Carlo Recalcati è stato intervistato dal Resto Del Carlino in vista della proiezione del film sulla sua vita, venerdì al PalaDozza.
Un estratto dell'intervista.

Il PalaDozza per me è speciale. Non si chiamava ancora così. Era semplicemente il palasport di Bologna. 
Ho esordito in serie A nel 1963. E indovinate dove posso aver fatto i primi tiri?. In Piazza Azzarita, appunto.
Mi sono sempre sentito a casa. Sono nato a Milano, non è un segreto. Ma ogni qual volta andavo a Milano facevo fatica.

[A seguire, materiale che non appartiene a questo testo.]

Lemma existing_subset ρ ρ' users ps k p :
  store_ok ps →
  buildExistingPeersSubsetForTouched ρ (touched_emails (normalizeUsers ρ' users)) ps !! k = Some p ↔
  roster ps !! PI_Email p = Some p ∧ touched users (PI_Email p) ∧ peer_key p = k.
Proof.
  intros Hok. unfold buildExistingPeersSubsetForTouched.
  assert (Hl : ∀ l : list string,
    foldl (λ m e, match PeerStore_GetByEmail ps e with
                  | Some peer => <[peer_key peer := peer]> m
                  | None => m
                  end) (∅ : gmap string PeerInfo) l !! k = Some p ↔
    roster ps !! PI_Email p = Some p ∧ PI_Email p ∈ l ∧ peer_key p = k).
  { induction l as [|e l IH] using rev_ind; [set_solver|]. rewrite foldl_snoc, GetByEmail_roster.
    destruct (roster ps !! e) as [q|] eqn:Hq.
    - pose proof (roster_email _ _ _ Hok Hq) as He.
      rewrite lookup_insert_Some, IH, elem_of_app, list_elem_of_singleton. split.
      + intros [[? ->]|(? & ? & ? & ?)]; subst; naive_solver.
      + intros (Hp & Hin & Hk). destruct (decide (peer_key q = k)) as [Hqk|Hqk].
        * left. split; [done|]. apply (roster_key_inj ps e (PI_Email p)); [done..|congruence].
        * right. split_and!; [done..| |done]. destruct Hin as [?|Heq]; [done|].
          rewrite Heq, Hq in Hp. congruence.
    - rewrite IH, elem_of_app, list_elem_of_singleton. split; [naive_solver|].
      intros (Hp & [?|Heq] & Hk); [done|]. congruence. }
  rewrite Hl, elem_of_range_keys, touched_emails_spec. done.
Qed.

(** ** The state after a partial update *)

Definition after_update (c : Config) users r : gmap string PeerInfo :=
  desired_roster c users ∪ filter (λ ep, lastByEmail users !! ep.1 = None) r.

Lemma desired_touched c users e t : desired_roster c users !! e = Some t → touched users e.
Proof. intros (u & p & Hu%lastByEmail_Some & <- & _)%desired_roster_Some. by exists u. Qed.

Lemma after_update_lookup c users r e :
  after_update c users r !! e =
  match lastByEmail users !! e with
  | Some _ => desired_roster c users !! e
  | None => r !! e
  end.
Proof.
  unfold after_update. rewrite lookup_union, map_lookup_filter.
  destruct (desired_roster c users !! e) as [t|] eqn:Ht.
  - destruct (desired_touched _ _ _ _ Ht) as [u ->]. by destruct (r !! e); simpl; try case_guard.
  - destruct (lastByEmail users !! e) as [u|] eqn:Hu;
      destruct (r !! e); simpl; try case_guard; simpl in *; first [done | congruence].
Qed.

#[global] Instance after_update_proper c users : Proper ((≡) ==> (≡)) (after_update c users).
Proof. intros r r' Hr e. rewrite !after_update_lookup. by destruct (lastByEmail users !! e). Qed.

End Desired.

(** ** One partial update *)

Section Partial.
Context `{WgKeys} (c : Config) (users : list (option User)) (ps : PeerStore)
  (E T : gmap string PeerInfo) (d : SyncDiff) (d0 : DeviceView).
Context (Hok : store_ok ps) (HT : plan_ok c users T) (Hd : diff_ok c E T d).
Context (HE : ∀ k p, E !! k = Some p ↔
  roster ps !! PI_Email p = Some p ∧ touched users (PI_Email p) ∧ peer_key p = k).
(** The key check of the partial update. *)
Context (Howner : ∀ k t e q, T !! k = Some t → roster ps !! e = Some q → peer_key q = k →
  touched users e).
(** No network of the request belongs to a user it does not touch. *)
Context (Hips : ∀ e e' t q ip, desired_roster c users !! e = Some t → roster ps !! e' = Some q →
  ¬ touched users e' → ip ∈ texts t → ip ∉ texts q).

Lemma desired_T e t : desired_roster c users !! e = Some t → T !! peer_key t = Some t.
Proof.
  intros Ht. apply HT. split; [|done]. by rewrite (desired_roster_email _ _ _ _ Ht).
Qed.

Lemma T_desired k t : T !! k = Some t → desired_roster c users !! PI_Email t = Some t ∧ peer_key t = k.
Proof. apply HT. Qed.

Lemma owned_E e q : roster ps !! e = Some q → touched users e → E !! peer_key q = Some q.
Proof. intros Hq Ht. apply HE. by rewrite (roster_email _ _ _ Hok Hq). Qed.

Lemma upserts_emails : NoDup (PI_Email <$> SD_UpsertPeers d).
Proof.
  apply (NoDup_fmap_transfer peer_key); [apply Hd|].
  intros x y [[Hx _]%T_desired _]%Hd [[Hy _]%T_desired _]%Hd He. rewrite He in Hx. congruence.
Qed.

Lemma ups_spec t : t ∈ SD_UpsertPeers d ↔ T !! peer_key t = Some t ∧ upsert_needed E t.
Proof. apply Hd. Qed.

Lemma removes_spec k : k ∈ SD_RemoveKeys d ↔ is_Some (E !! k) ∧ T !! k = None.
Proof. apply Hd. Qed.

(** A desired peer is upserted, or the store already has it. *)
Lemma desired_or_kept e t :
  desired_roster c users !! e = Some t →
  t ∈ SD_UpsertPeers d ∨
  ∃ ex, roster ps !! e = Some ex ∧ E !! peer_key t = Some ex ∧ peer_key ex = peer_key t ∧ ex ≡ t.
Proof.
  intros Ht. pose proof (desired_T _ _ Ht) as HTt. pose proof (desired_roster_email _ _ _ _ Ht) as He.
  destruct (E !! peer_key t) as [ex|] eqn:Hex.
  - destruct (decide (PI_Email ex = PI_Email t ∧ texts ex = texts t)) as [[Hee Htx]|Hdiff].
    + right. exists ex. pose proof Hex as (Hr & _ & Hk)%HE. rewrite Hee, He in Hr.
      split_and!; [done..|]. split_and!; [done| |done]. by apply Key_String_inj.
    + left. apply ups_spec. split; [done|]. unfold upsert_needed. rewrite Hex.
      destruct (decide (PI_Email ex = PI_Email t)); [right|left]; naive_solver.
  - left. apply ups_spec. split; [done|]. unfold upsert_needed. by rewrite Hex.
Qed.

(** An existing peer of a touched user who asks for nothing loses its key. *)
Lemma dropped_key e q :
  roster ps !! e = Some q → touched users e → desired_roster c users !! e = None →
  peer_key q ∈ SD_RemoveKeys d ∨ peer_key q ∈ peer_key <$> SD_UpsertPeers d.
Proof.
  intros Hq Htch Hnone. pose proof (owned_E _ _ Hq Htch) as HEq.
  destruct (T !! peer_key q) as [t|] eqn:Ht; [|left; apply removes_spec; eauto].
  right. pose proof (T_desired _ _ Ht) as [Htd Htk]. rewrite <- Htk.
  apply list_elem_of_fmap_2, ups_spec. rewrite Htk. split; [done|].
  unfold upsert_needed. rewrite Htk, HEq. left. intros Heq.
  rewrite <- Heq, (roster_email _ _ _ Hok Hq) in Htd. congruence.
Qed.

(** The key of an untouched user's peer is neither removed nor taken. *)
Lemma untouched_key e q :
  roster ps !! e = Some q → ¬ touched users e →
  peer_key q ∉ SD_RemoveKeys d ∧ peer_key q ∉ peer_key <$> SD_UpsertPeers d.
Proof.
  intros Hq Hun. split.
  - intros [[ex (Hex & Htch & Hk)%HE] _]%removes_spec.
    destruct (roster_key_inj _ _ _ _ _ Hok Hex Hq Hk) as [<- _]. done.
  - intros (t & Hk & [Ht _]%ups_spec)%list_elem_of_fmap. apply Hun. by eapply Howner.
Qed.

Lemma update_store :
  let r := PeerStore_ApplyChanges ps (SD_RemoveKeys d) (Some <$> SD_UpsertPeers d) in
  store_ok r.1 ∧ roster r.1 ≡ after_update c users (roster ps).
Proof.
  intros r. destruct (ApplyChanges_spec ps (SD_RemoveKeys d) (Some <$> SD_UpsertPeers d) Hok)
    as (Hok' & Hr & _). fold r in Hok', Hr. split; [done|]. intros e. rewrite after_update_lookup.
  assert (omap id (Some <$> SD_UpsertPeers d) = SD_UpsertPeers d) as Hid
    by (clear; induction (SD_UpsertPeers d); by f_equal/=).
  rewrite Hr, Hid. clear r Hok' Hr Hid.
  destruct (decide (e ∈ PI_Email <$> SD_UpsertPeers d)) as [Hin|Hnin].
  { apply list_elem_of_fmap in Hin as (t & -> & Ht).
    rewrite (r_upserts_elem _ _ t) by (done || apply upserts_emails || apply Hd).
    apply ups_spec in Ht as [[Ht _]%T_desired _].
    destruct (desired_touched _ _ _ _ Ht) as [u ->]. by rewrite Ht. }
  rewrite r_upserts_other, r_removes_lookup by done.
  destruct (desired_roster c users !! e) as [t|] eqn:Ht.
  - destruct (desired_touched _ _ _ _ Ht) as [u ->].
    destruct (desired_or_kept e t Ht) as [Hup|(ex & Hex & HEx & Hk & Heq)].
    { destruct Hnin. rewrite <- (desired_roster_email _ _ _ _ Ht). by apply list_elem_of_fmap_2. }
    rewrite Hex. simpl. pose proof (desired_T _ _ Ht) as HTt.
    rewrite decide_False by (rewrite removes_spec, Hk; naive_solver). simpl.
    rewrite decide_False; [by constructor|].
    intros (t' & Hk' & Ht')%list_elem_of_fmap. pose proof Ht' as [HT' _]%ups_spec.
    rewrite <- Hk', Hk, HTt in HT'. simplify_eq. apply Hnin.
    rewrite <- (desired_roster_email _ _ _ _ Ht). by apply list_elem_of_fmap_2.
  - destruct (lastByEmail users !! e) as [u|] eqn:Hu.
    + destruct (roster ps !! e) as [q|] eqn:Hq; simpl; [|done].
      destruct (dropped_key e q Hq (mk_is_Some _ _ Hu) Ht) as [Hk|Hk]; [by rewrite decide_True|].
      case_decide; simpl; [done|]. by rewrite decide_True.
    + destruct (roster ps !! e) as [q|] eqn:Hq; simpl; [|done].
      destruct (untouched_key e q Hq) as [Hk1 Hk2]; [by intros [u' Hu']; congruence|].
      rewrite decide_False by done. simpl. by rewrite decide_False.
Qed.

(** ** The kernel after a partial update *)

Context (Hagree : agree d0 (roster ps)).
Context (adds removes : list PeerConfig) (Hnd : NoDup (PC_PublicKey <$> adds)).
Context (Hadds : ∀ x, x ∈ adds ↔ ∃ t, T !! peer_key t = Some t ∧ changed_nets E t = true ∧
  x = set_advanced (AmneziaWG c) (change_config (psk_of c) E t)).
Context (Hremoves : ∀ x, x ∈ removes ↔ ∃ k p, E !! k = Some p ∧ T !! k = None ∧
  x = buildRemoveConfig (PI_PublicKey p)).

Lemma change_key t : PC_PublicKey (set_advanced (AmneziaWG c) (change_config (psk_of c) E t)) = PI_PublicKey t.
Proof. apply change_config_key. Qed.

Lemma change_ips t :
  IPNet_String <$> PC_AllowedIPs (set_advanced (AmneziaWG c) (change_config (psk_of c) E t)) = texts t.
Proof. unfold texts. simpl. by rewrite change_config_ips. Qed.

Lemma key_of_peer p q : PI_PublicKey p = PI_PublicKey q ↔ peer_key p = peer_key q.
Proof. unfold peer_key. split; [by intros ->|apply Key_String_inj]. Qed.

Lemma removes_iff key :
  key ∈ PC_PublicKey <$> removes ↔ ∃ k p, E !! k = Some p ∧ T !! k = None ∧ key = PI_PublicKey p.
Proof.
  rewrite list_elem_of_fmap. setoid_rewrite Hremoves. split.
  - intros (x & -> & k & p & ? & ? & ->). eauto.
  - intros (k & p & ? & ? & ->). eexists. split; [|eauto]. done.
Qed.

A Milano non facevo mai canestro". A Bologna, invece? Vado a memoria. Ma di canestri, da giocatore, ne ho fatti tanti. Il canestro mi sembrava molto più largo. E diventava tutto facile.
Per due anni, il PalaDozza è stato casa sua. Dal 1999 al 2001. Sinceramente avrei anche continuato. Ma è andata bene lo stesso. In Fortitudo sono stato trattato al top. Ricordo ancora la prima sera. Presentazione della squadra, palazzetto pieno, tutte le bandiere della Fortitudo degli anni precedenti, compreso Schull. Un ambiente così mi ha subito gasato. Al punto tale che, quando mi hanno dato la parola, forse ho esagerato.  Con un entusiasmo così - le mie parole - l'unica cosa che possiamo fare è vincere. Diciamo che mi sono sbilanciato parecchio. 
Poi, però, ha conquistato il primo scudetto della Fortitudo. Per fortuna". 
Quanta gente si aspetta? Non lo so. A Cantù e Bergamo sono state scelte sale da 300 posti. Spero che ci sia interesse e curiosità. E spero di vedere tanti amici.